→ What you have to do
Wherever the word "fresh" occurs in the listing, copy the whole line.

━━━━━━━━━━

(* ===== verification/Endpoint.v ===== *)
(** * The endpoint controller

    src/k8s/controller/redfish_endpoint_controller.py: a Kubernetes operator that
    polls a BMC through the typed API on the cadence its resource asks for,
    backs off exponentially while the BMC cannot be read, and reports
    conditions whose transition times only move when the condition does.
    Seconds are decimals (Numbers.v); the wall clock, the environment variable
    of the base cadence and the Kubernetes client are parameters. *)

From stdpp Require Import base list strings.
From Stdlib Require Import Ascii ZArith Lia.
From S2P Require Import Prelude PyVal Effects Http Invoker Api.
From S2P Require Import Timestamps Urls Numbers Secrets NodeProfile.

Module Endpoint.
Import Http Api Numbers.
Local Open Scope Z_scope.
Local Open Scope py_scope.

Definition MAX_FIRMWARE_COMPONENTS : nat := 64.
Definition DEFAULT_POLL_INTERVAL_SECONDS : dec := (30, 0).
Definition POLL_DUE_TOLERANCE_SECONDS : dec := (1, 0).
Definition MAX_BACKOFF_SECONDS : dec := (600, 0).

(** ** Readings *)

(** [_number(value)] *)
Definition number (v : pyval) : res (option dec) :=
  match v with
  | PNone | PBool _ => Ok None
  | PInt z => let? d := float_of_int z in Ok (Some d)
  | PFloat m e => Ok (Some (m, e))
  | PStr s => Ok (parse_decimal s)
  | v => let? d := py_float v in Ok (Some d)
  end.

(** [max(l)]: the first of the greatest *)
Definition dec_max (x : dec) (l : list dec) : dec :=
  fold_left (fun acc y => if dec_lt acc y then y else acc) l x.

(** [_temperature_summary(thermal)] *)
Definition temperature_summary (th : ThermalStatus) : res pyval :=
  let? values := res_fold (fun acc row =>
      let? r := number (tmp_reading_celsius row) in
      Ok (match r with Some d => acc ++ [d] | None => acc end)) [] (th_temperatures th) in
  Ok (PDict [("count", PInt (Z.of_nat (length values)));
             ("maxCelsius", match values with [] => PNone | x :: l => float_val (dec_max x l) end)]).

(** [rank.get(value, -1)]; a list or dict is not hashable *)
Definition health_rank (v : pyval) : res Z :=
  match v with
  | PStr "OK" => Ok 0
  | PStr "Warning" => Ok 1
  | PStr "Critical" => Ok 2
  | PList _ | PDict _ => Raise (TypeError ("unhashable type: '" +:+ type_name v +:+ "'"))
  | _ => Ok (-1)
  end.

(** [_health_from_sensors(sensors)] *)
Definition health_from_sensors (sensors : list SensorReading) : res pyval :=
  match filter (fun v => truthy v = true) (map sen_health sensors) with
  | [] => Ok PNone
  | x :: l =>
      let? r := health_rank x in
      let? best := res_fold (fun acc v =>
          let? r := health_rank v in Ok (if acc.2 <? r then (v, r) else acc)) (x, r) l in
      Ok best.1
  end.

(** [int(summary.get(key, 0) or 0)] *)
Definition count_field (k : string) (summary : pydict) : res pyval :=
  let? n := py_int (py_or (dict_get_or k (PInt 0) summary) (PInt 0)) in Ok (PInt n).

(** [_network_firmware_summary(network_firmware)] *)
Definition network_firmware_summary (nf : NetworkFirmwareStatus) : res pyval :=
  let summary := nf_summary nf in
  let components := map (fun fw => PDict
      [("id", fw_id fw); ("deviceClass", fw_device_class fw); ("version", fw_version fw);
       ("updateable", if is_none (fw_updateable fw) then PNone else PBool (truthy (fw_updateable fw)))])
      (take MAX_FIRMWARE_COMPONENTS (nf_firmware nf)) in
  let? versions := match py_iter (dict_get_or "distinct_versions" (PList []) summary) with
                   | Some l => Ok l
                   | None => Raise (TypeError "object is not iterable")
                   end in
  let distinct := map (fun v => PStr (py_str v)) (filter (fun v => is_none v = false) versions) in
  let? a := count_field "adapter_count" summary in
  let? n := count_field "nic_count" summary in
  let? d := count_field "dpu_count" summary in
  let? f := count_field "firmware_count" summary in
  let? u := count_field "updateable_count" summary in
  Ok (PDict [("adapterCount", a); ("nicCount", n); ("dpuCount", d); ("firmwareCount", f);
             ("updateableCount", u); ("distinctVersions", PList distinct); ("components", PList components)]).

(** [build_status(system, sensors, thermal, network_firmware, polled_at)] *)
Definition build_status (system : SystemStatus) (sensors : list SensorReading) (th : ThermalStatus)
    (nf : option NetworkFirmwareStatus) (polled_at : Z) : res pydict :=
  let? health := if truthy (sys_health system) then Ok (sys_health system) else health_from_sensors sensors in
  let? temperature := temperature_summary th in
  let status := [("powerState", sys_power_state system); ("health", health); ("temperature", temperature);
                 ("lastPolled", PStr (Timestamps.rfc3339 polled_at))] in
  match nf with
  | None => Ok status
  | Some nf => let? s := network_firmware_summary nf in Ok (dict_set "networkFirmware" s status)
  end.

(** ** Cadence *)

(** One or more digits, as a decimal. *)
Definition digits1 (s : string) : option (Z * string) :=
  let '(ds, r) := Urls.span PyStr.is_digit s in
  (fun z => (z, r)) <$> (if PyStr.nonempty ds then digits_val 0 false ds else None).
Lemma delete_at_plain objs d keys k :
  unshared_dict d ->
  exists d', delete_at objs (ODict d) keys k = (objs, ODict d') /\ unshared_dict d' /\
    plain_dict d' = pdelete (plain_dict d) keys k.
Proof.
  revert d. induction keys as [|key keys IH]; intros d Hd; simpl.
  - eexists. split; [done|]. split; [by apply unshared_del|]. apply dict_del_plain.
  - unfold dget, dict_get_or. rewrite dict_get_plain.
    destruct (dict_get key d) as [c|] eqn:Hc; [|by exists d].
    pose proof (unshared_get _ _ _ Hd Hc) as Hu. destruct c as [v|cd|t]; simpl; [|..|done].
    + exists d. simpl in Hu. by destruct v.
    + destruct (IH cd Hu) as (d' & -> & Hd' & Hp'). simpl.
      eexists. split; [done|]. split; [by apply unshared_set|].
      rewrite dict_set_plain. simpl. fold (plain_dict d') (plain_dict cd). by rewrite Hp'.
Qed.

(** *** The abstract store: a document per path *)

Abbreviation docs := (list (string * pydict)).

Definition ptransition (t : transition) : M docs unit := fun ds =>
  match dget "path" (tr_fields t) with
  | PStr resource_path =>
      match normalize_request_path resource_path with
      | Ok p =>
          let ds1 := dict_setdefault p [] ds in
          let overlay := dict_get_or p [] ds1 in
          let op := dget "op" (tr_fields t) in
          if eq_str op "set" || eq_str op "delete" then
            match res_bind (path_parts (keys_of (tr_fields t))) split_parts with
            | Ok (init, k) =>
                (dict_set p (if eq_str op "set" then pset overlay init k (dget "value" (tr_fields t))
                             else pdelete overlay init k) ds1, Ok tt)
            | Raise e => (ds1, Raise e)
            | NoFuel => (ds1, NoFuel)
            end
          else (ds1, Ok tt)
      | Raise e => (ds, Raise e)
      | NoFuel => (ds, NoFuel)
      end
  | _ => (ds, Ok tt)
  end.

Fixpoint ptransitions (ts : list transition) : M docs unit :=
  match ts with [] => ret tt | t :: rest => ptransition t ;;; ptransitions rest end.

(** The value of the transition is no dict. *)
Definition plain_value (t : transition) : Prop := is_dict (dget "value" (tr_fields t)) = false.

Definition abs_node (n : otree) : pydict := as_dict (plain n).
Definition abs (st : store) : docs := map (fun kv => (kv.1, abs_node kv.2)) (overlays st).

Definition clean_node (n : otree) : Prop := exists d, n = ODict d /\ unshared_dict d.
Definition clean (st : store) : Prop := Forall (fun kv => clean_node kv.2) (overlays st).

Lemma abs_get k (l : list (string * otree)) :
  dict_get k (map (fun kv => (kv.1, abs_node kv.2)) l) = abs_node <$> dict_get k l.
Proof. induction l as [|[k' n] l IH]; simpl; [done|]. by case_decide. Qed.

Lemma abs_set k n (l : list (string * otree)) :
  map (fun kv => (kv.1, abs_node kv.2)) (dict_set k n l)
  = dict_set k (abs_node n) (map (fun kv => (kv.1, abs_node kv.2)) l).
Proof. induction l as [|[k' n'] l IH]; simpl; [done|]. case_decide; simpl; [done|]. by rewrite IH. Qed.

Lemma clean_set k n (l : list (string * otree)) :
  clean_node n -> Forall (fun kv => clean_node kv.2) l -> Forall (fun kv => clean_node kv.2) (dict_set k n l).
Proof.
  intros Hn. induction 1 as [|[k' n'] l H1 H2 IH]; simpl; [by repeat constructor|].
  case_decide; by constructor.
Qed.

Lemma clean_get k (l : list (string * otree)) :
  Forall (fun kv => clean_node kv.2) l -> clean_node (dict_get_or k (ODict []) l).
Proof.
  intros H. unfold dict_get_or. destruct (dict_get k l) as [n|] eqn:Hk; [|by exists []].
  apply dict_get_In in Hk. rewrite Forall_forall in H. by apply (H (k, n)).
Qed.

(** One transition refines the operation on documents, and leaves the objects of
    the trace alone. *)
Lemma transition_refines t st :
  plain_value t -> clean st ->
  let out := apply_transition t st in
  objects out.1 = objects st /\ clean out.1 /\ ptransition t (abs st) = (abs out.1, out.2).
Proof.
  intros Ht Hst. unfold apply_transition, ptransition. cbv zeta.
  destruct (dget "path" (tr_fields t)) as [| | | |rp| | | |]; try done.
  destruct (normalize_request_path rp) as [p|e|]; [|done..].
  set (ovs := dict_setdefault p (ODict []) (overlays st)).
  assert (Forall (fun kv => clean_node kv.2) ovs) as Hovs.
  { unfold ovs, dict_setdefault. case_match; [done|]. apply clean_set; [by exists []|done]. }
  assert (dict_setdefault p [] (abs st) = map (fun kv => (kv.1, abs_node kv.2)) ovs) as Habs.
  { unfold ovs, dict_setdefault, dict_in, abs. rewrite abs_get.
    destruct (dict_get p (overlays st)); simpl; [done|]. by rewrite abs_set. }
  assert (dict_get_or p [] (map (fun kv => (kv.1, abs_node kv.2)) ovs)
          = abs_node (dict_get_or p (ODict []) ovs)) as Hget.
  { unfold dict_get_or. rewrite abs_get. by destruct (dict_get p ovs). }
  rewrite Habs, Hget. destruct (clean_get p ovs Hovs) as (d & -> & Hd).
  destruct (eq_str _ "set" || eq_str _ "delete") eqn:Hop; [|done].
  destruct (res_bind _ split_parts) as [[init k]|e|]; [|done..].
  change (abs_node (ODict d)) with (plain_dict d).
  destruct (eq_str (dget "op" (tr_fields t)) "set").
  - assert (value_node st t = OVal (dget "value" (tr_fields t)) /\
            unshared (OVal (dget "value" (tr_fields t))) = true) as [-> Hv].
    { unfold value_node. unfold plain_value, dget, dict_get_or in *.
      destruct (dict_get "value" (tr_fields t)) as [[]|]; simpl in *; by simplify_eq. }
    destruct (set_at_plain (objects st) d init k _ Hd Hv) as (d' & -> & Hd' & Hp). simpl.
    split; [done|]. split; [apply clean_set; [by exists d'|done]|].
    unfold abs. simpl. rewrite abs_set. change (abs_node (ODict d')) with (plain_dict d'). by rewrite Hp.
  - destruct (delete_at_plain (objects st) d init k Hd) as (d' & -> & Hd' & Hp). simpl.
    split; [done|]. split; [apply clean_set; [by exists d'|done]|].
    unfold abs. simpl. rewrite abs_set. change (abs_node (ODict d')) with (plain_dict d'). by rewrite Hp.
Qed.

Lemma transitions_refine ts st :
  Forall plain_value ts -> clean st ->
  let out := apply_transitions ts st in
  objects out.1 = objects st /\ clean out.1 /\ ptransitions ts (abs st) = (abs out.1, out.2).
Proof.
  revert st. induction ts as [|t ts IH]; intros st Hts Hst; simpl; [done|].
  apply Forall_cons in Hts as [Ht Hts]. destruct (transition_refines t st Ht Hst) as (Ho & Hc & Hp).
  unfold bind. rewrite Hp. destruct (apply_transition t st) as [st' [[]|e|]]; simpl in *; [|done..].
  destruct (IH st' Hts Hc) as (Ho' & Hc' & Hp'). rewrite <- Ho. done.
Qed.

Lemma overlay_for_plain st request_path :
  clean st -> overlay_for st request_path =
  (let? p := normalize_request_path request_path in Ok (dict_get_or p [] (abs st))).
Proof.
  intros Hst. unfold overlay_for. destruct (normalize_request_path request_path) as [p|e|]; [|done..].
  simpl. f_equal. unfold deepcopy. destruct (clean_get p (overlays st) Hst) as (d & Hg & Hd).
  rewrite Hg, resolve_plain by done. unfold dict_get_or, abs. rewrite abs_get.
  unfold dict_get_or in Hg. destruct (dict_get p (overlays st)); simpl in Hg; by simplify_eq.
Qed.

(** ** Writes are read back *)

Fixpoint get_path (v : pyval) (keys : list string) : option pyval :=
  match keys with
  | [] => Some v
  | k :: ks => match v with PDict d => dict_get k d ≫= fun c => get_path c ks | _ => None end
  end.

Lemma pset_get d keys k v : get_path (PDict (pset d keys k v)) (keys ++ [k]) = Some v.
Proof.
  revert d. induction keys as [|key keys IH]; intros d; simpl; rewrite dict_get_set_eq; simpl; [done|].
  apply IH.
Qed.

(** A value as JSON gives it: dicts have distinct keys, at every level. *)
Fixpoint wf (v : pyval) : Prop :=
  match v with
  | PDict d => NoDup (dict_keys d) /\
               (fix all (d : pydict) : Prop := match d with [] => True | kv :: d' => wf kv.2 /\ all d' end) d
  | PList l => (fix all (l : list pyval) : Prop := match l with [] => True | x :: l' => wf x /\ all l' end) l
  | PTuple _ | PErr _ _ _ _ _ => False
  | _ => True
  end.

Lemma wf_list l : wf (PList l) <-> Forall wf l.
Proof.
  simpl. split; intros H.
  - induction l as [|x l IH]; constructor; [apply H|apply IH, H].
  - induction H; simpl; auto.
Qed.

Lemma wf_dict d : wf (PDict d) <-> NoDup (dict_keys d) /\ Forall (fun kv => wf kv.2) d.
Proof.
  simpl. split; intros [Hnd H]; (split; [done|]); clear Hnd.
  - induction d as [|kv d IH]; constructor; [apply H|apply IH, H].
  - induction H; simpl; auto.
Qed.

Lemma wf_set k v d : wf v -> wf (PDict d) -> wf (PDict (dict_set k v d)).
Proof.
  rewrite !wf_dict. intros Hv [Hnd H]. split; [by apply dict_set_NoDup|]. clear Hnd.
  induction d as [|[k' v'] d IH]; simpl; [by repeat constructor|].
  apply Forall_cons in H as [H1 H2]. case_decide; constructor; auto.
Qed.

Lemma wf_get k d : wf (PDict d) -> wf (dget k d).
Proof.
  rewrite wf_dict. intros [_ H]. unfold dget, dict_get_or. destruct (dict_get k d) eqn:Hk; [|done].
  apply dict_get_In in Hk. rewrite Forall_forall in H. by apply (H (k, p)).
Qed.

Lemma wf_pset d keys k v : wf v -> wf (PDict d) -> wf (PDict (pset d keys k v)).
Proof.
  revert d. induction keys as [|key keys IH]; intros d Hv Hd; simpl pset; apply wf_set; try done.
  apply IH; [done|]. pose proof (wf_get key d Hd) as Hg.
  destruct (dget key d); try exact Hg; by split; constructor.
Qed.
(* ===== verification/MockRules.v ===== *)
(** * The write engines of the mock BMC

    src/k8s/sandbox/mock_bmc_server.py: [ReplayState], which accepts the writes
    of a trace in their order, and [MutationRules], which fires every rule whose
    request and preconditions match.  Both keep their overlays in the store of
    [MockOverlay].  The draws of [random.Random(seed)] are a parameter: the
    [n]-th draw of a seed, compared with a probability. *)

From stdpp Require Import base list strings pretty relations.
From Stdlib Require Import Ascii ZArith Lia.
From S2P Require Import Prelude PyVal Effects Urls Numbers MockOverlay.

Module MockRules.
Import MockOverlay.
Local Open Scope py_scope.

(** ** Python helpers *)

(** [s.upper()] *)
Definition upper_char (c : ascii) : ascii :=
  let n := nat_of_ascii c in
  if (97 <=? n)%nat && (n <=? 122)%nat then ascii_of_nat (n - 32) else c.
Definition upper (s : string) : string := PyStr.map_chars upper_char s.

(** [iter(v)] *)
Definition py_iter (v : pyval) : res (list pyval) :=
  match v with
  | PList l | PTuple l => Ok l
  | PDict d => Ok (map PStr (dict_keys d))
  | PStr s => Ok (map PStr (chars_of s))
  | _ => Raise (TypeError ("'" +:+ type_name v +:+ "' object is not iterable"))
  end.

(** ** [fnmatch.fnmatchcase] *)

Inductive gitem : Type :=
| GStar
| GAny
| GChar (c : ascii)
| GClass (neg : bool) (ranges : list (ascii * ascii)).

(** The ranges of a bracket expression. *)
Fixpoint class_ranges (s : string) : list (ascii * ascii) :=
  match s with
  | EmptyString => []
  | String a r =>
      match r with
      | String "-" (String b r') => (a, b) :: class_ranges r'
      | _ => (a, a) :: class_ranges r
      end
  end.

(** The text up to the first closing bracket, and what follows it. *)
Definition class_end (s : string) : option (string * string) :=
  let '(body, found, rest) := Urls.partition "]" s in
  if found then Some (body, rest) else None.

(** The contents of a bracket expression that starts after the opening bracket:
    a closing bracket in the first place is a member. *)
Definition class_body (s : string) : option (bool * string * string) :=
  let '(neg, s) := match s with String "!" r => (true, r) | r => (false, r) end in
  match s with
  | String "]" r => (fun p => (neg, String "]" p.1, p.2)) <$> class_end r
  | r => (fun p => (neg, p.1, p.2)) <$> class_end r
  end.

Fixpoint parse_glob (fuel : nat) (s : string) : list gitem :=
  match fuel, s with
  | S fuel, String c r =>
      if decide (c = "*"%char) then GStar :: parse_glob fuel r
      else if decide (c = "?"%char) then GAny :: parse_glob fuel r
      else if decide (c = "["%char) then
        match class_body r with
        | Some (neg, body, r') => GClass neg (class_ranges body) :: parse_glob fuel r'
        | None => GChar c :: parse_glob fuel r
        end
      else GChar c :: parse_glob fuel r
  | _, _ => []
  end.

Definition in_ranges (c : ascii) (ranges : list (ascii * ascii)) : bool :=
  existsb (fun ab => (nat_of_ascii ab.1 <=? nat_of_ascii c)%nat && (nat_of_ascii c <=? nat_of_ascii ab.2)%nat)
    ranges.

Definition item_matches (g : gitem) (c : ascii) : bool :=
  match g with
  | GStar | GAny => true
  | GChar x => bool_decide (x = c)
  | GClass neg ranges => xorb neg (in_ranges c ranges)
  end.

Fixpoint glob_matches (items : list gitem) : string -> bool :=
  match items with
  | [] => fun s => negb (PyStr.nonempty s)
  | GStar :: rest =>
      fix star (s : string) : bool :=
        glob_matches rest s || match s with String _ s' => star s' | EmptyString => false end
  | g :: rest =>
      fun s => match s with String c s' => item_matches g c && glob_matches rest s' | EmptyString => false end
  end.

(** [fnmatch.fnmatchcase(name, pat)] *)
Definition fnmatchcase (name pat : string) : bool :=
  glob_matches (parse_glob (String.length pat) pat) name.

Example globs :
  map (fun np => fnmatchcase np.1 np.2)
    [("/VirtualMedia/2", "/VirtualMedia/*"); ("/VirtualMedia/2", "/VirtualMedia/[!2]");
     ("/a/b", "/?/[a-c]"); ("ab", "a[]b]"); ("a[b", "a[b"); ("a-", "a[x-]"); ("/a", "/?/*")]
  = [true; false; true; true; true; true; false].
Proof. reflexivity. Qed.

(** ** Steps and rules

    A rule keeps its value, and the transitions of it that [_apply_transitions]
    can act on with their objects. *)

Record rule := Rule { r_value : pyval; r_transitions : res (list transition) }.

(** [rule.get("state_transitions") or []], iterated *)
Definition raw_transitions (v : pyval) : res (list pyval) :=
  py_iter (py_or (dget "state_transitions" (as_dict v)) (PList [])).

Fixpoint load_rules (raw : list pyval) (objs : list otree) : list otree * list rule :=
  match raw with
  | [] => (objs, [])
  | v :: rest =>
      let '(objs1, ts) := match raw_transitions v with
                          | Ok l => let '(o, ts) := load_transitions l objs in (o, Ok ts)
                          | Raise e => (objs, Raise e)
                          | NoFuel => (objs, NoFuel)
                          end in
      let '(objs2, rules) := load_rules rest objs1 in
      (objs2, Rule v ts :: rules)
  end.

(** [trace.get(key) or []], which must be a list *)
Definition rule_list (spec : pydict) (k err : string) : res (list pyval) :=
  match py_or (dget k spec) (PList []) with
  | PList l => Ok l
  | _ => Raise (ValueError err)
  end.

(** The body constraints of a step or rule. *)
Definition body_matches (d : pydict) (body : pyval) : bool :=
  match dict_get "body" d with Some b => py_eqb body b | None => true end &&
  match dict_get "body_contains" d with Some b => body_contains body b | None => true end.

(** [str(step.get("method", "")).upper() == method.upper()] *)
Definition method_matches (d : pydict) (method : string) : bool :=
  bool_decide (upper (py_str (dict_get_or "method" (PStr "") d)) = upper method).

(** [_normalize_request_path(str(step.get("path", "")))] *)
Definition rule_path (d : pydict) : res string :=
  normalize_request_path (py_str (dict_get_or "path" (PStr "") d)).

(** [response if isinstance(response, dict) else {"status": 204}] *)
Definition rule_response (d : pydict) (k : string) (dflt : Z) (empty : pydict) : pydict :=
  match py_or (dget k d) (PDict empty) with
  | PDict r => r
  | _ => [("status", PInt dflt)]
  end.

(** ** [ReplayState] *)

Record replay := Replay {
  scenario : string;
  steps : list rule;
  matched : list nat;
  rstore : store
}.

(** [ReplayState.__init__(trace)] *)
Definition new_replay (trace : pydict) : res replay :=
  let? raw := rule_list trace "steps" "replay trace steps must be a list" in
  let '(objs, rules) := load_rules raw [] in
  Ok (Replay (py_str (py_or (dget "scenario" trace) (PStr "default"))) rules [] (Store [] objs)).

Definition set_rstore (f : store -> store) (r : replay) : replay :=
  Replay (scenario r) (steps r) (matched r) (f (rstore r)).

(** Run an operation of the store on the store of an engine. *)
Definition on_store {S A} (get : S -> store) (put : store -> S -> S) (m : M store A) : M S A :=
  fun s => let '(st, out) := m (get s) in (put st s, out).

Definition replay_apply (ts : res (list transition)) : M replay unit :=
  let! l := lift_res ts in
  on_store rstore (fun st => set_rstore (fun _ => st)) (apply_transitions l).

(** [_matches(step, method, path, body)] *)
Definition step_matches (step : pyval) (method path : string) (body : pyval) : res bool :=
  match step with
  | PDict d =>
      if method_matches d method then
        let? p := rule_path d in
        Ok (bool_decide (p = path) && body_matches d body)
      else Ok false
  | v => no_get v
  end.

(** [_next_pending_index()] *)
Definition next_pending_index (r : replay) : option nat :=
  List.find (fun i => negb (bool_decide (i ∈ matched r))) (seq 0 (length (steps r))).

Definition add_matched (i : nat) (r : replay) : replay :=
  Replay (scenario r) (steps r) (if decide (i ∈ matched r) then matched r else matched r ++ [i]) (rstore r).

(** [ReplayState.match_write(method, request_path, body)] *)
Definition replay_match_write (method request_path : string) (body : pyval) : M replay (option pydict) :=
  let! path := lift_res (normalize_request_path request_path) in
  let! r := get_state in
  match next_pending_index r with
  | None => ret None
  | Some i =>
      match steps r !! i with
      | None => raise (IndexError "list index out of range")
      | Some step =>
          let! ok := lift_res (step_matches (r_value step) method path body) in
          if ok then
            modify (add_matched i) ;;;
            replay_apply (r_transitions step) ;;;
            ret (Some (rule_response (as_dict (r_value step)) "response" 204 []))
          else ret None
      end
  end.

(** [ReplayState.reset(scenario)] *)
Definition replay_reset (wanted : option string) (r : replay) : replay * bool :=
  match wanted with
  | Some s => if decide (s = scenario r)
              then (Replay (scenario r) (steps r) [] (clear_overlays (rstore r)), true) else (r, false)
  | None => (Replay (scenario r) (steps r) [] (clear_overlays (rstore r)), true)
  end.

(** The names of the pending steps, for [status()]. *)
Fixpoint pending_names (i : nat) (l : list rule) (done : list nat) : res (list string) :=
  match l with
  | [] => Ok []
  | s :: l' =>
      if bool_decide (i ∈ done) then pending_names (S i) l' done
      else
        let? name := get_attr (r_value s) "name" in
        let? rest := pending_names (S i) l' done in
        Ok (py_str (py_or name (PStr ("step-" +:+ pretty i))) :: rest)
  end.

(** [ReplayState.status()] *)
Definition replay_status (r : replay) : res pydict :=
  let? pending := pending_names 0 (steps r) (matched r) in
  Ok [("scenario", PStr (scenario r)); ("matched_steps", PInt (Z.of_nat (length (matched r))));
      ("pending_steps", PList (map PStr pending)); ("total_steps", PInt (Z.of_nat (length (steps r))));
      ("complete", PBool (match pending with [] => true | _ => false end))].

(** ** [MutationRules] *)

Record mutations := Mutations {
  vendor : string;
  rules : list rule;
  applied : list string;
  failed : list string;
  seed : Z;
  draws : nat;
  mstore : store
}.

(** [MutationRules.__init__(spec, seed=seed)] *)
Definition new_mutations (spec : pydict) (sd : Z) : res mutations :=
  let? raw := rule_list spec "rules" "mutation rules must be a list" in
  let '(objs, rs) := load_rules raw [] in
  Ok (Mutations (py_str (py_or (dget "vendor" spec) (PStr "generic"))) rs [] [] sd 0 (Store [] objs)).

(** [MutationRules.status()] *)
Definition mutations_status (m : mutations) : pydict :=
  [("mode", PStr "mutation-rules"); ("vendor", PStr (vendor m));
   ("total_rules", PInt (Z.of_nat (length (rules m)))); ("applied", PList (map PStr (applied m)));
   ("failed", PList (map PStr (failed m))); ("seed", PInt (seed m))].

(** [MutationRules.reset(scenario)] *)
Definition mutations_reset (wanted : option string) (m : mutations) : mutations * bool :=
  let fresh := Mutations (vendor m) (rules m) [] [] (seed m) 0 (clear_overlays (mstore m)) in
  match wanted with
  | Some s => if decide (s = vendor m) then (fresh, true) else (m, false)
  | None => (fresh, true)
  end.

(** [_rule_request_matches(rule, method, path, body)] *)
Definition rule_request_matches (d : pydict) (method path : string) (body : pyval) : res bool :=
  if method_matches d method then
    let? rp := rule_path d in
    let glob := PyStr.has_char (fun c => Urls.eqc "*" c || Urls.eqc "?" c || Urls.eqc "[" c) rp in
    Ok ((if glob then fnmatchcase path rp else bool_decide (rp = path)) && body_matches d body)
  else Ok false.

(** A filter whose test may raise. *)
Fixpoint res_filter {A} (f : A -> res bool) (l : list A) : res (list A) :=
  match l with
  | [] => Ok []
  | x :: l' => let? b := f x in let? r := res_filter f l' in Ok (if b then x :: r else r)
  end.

━━━━━━━━━━

→ Solution to the exercise
  let fresh := Mutations (vendor m) (rules m) [] [] (seed m) 0 (clear_overlays (mstore m)) in
  | Some s => if decide (s = vendor m) then (fresh, true) else (m, false)
  | None => (fresh, true)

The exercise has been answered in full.